Apart from this one, there are other genetic diseases which can result in sterility for the man, not necessarily producing azoospermia but also oligozoospermia (decrease in number of spermatozoa in the ejaculate) and therefore, can not avoid pregnancy, but they can cause the birth of children with serious problems or deformities.

For this reason, it is very important to carry out a genetic test in all those cases of non- obstructive azoospermia and also in those of severe oligozoospermia, especially if the patient has no medical antecedents that justify his low spermogram.

Another group of patients who show azoospermia or very severe oligozoospermia may also have some other type of diseases called Y chromosome microdeletions.

Several years ago, in the ‘70s, a group of Italian researchers found out that when Y chromosome lacks of a small part, it causes the absence or at least failure in the process of spermatozoa production.

Years later, due to the discovery of human genome, in 1992, the first research works were published, and they showed, with the most sophisticated technology, that the lack of really tiny pieces (deletions) of Y chromosome could be responsible for the total lack of spermatozoa in a man.

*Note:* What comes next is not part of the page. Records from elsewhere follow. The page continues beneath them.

(* ===== verification/HeaderMap.v ===== *)
(** * The map of block header hashes
    (src/header_hash/block_header_hash_map.h, .cc, src/lmdb/lmdb_loading.h)

    A trie from block numbers to header hashes, in memory, and its copy on disk.
    After block [n] it holds the blocks 1 to [n]; the disk is at an earlier round.
    The trie, LMDB and the hash function are outside the repository. *)
From stdpp Require Import base gmap list strings.
From S2P Require Import Prelude Types Offers AccountLmdb Database.

Record BlockHeaderHashValue := mkHeaderValue { header_hash : list Z; validation_success : Z }.

(** The XDR type [Block]: its number, and the hash of its encoding. *)
Class HeaderBlock (B : Type) := {
  blockNumber : B -> Z;
  hash_xdr : B -> list Z;
  blockNumber_range b : in_u64 (blockNumber b)
}.

(** The database: keys of 8 bytes, and a cursor over all entries. *)
Class HeaderDbi (W : Type) := {
  hd_map : W -> gmap (list Z) BlockHeaderHashValue;
  hd_entries : W -> list (list Z * BlockHeaderHashValue);
  hd_persisted_round_number : W -> Z;
  hd_commit_wtxn : W -> list (list Z * BlockHeaderHashValue) -> Z -> W;
  hd_entries_map w : hd_entries w ≡ₚ map_to_list (hd_map w);
  hd_commit_map w puts n : hd_map (hd_commit_wtxn w puts n) = foldl (fun m p => <[p.1 := p.2]> m) (hd_map w) puts;
  hd_commit_round w puts n : hd_persisted_round_number (hd_commit_wtxn w puts n) = n
}.

Module BlockHeaderHashMap.
Section Map.
Context {TR : Type} `{MerkleTrie BlockHeaderHashValue TR} {W : Type} `{HeaderDbi W} {B : Type} `{HeaderBlock B} `{BigEndian}.

Record t := mk {
  block_map : TR;
  (** [None] before [open_lmdb] *)
  lmdb_instance : option W;
  last_committed_block_number : Z
}.
Implicit Types m : t.
Definition BlockHeaderHashMap : t := mk trie_empty None 0.

Definition set_block_map m (tr : TR) : t := mk tr (lmdb_instance m) (last_committed_block_number m).
Definition get_persisted_round_number m : Z := match lmdb_instance m with Some w => hd_persisted_round_number w | None => 0 end.

Definition hash m : list Z := trie_hash (block_map m).

Definition insert m (block : B) (res : bool) : result t :=
  let block_number := blockNumber block in
  if block_number =? 0 then Throw "should never insert genesis hash!"
  else if negb (block_number =? u64 (last_committed_block_number m + 1)) then Throw "inserting wrong block number"
  else
    let value := mkHeaderValue (hash_xdr block) (if res then 1 else 0) in
    Ok (mk (trie_insert (block_map m) block_number value) (lmdb_instance m) block_number).

(** The loop of [persist_lmdb] over the rounds [i], [i+1], ...: the puts. *)
Fixpoint persist_loop (fuel : nat) (m : t) (i current_block_number : Z) (wtx : list (list Z * BlockHeaderHashValue))
    : result (list (list Z * BlockHeaderHashValue)) :=
  match fuel with
  | O => Throw "no fuel"
  | S fuel =>
      if negb (i <=? current_block_number) then Ok wtx
      else if i =? 0 then persist_loop fuel m (u64 (i + 1)) current_block_number wtx
      else match trie_map (block_map m) !! i with
           | None => Throw "did not find hash in hash_map!"
           | Some v => persist_loop fuel m (u64 (i + 1)) current_block_number (wtx ++ [(write_unsigned_big_endian i, v)])
           end
  end.
Definition rounds (from to : Z) : nat := Z.to_nat (to - from) + 2.
Lemma base_step m th ths :
  thunk_ok m th -> exists_partial_exec th = Some true -> batch_ok m (th :: ths) ->
  reduce th (base m (th :: ths)) = base (apply_thunk m th) ths.
Proof.
  intros T Ep B. destruct (tk_partial _ _ T Ep) as (_ & o & Eo & _).
  assert (Hpk : new_of ths !! partial_exec_key th = None).
  { destruct (new_of ths !! partial_exec_key th) eqn:E; [|done]. exfalso.
    apply (offered_fresh m th ths (partial_exec_key th) B); [by rewrite Eo|]. apply new_of_elem. by rewrite E. }
  apply map_eq. intros k. rewrite reduce_lookup, (base_cons m th ths k B), base_lookup.
  unfold apply_thunk. rewrite Ep, reduce_lookup, keep_lookup. destruct (decide (k = partial_exec_key th)) as [->|Hne].
  - rewrite Hpk, Eo, key_lt_irrefl, (decide_True (P := false = false)) by done.
    destruct (decide (above ths (partial_exec_key th) /\ partial_exec_key th ∉ deleted_in ths)) as [Ha|Ha].
    + rewrite decide_True; [cbn; by destruct (left_of th o)|]. rewrite above_cons, key_lt_irrefl. tauto.
    + rewrite decide_False; [done|]. rewrite above_cons, key_lt_irrefl. tauto.
  - destruct (decide (above (th :: ths) k /\ k ∉ deleted_in ths)) as [Ha|Ha]; rewrite above_cons in Ha.
    + rewrite !decide_True by tauto. done.
    + destruct (decide (above ths k /\ k ∉ deleted_in ths)); [|done]. by rewrite decide_False by tauto.
Qed.

Lemma batch_ok_step m th ths :
  thunk_ok m th -> batch_ok m (th :: ths) -> batch_ok (apply_thunk m th) ths.
Proof.
  intros T B. pose proof B as [Hf Hn Hk]. unfold created_in in *. cbn [mbind list_bind] in *. rewrite fmap_app in *.
  constructor.
  - by apply NoDup_app in Hf as (_ & _ & ?).
  - intros k Hin. assert (Ho : offered th m !! k = None).
    { destruct (offered th m !! k) eqn:E; [|done]. exfalso. apply (offered_fresh m th ths k B); [by rewrite E|done]. }
    unfold apply_thunk. destruct (exists_partial_exec th) as [[]|]; [|done..]. rewrite reduce_lookup, keep_lookup, Ho.
    by repeat case_decide.
  - intros k Hin. specialize (Hk k). rewrite deleted_in_cons in Hk. intros Hd. apply Hk; [|set_solver]. apply elem_of_app. by right.
Qed.

(** ** The phases *)
Context {W : Type} `{OrderbookDbi W}.
Implicit Types (w : W).

(** The larger of two keys bounds what both bound. *)
Lemma key_max a b k : key_lt k (if key_lt a b then b else a) = false <-> key_lt k a = false /\ key_lt k b = false.
Proof.
  destruct (key_lt a b) eqn:E; split; try tauto; intros Hk; (split; [|done]) || (split; [done|]).
  - destruct (key_lt k a) eqn:Ea; [|done]. rewrite (key_le_lt_trans k a b) in Hk; [done|by apply key_lt_asym|done].
  - destruct (key_lt k b) eqn:Eb; [|done]. rewrite (key_lt_le_trans k b a) in Hk; done.
Qed.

Later, it was proved that there were three areas which could be absent in those men: the area of what was called AZFa; AZFb and AZFc.

Any loss or deletion of one of these regions of Y chromosome will cause azoospermia or severe oligozoospermia.

Can patients with Y chromosome microdeletions have children?

Yes, they can. We will have to use a testicular biopsy and in more than half of the cases we will find spermatozoa, which we will be able to freeze and later use in ICSI.

Is this disease transmitted to their children?

Yes, it is. 100% of this patient’s male children will have the same problem of Y chromosome microdeletion, and therefore, the same seminal condition.

Do born children have any other risk?

Up to what is known nowadays, they have no other risk for their health. Every patient who suffers from non-obstructive azoospermia, who has not been previously treated with cytostatics or radiation, must be genetically tested through a karyotype in blood in order to know chromosomic failures and also with PCR technique to discard a Y chromosome microdeletion.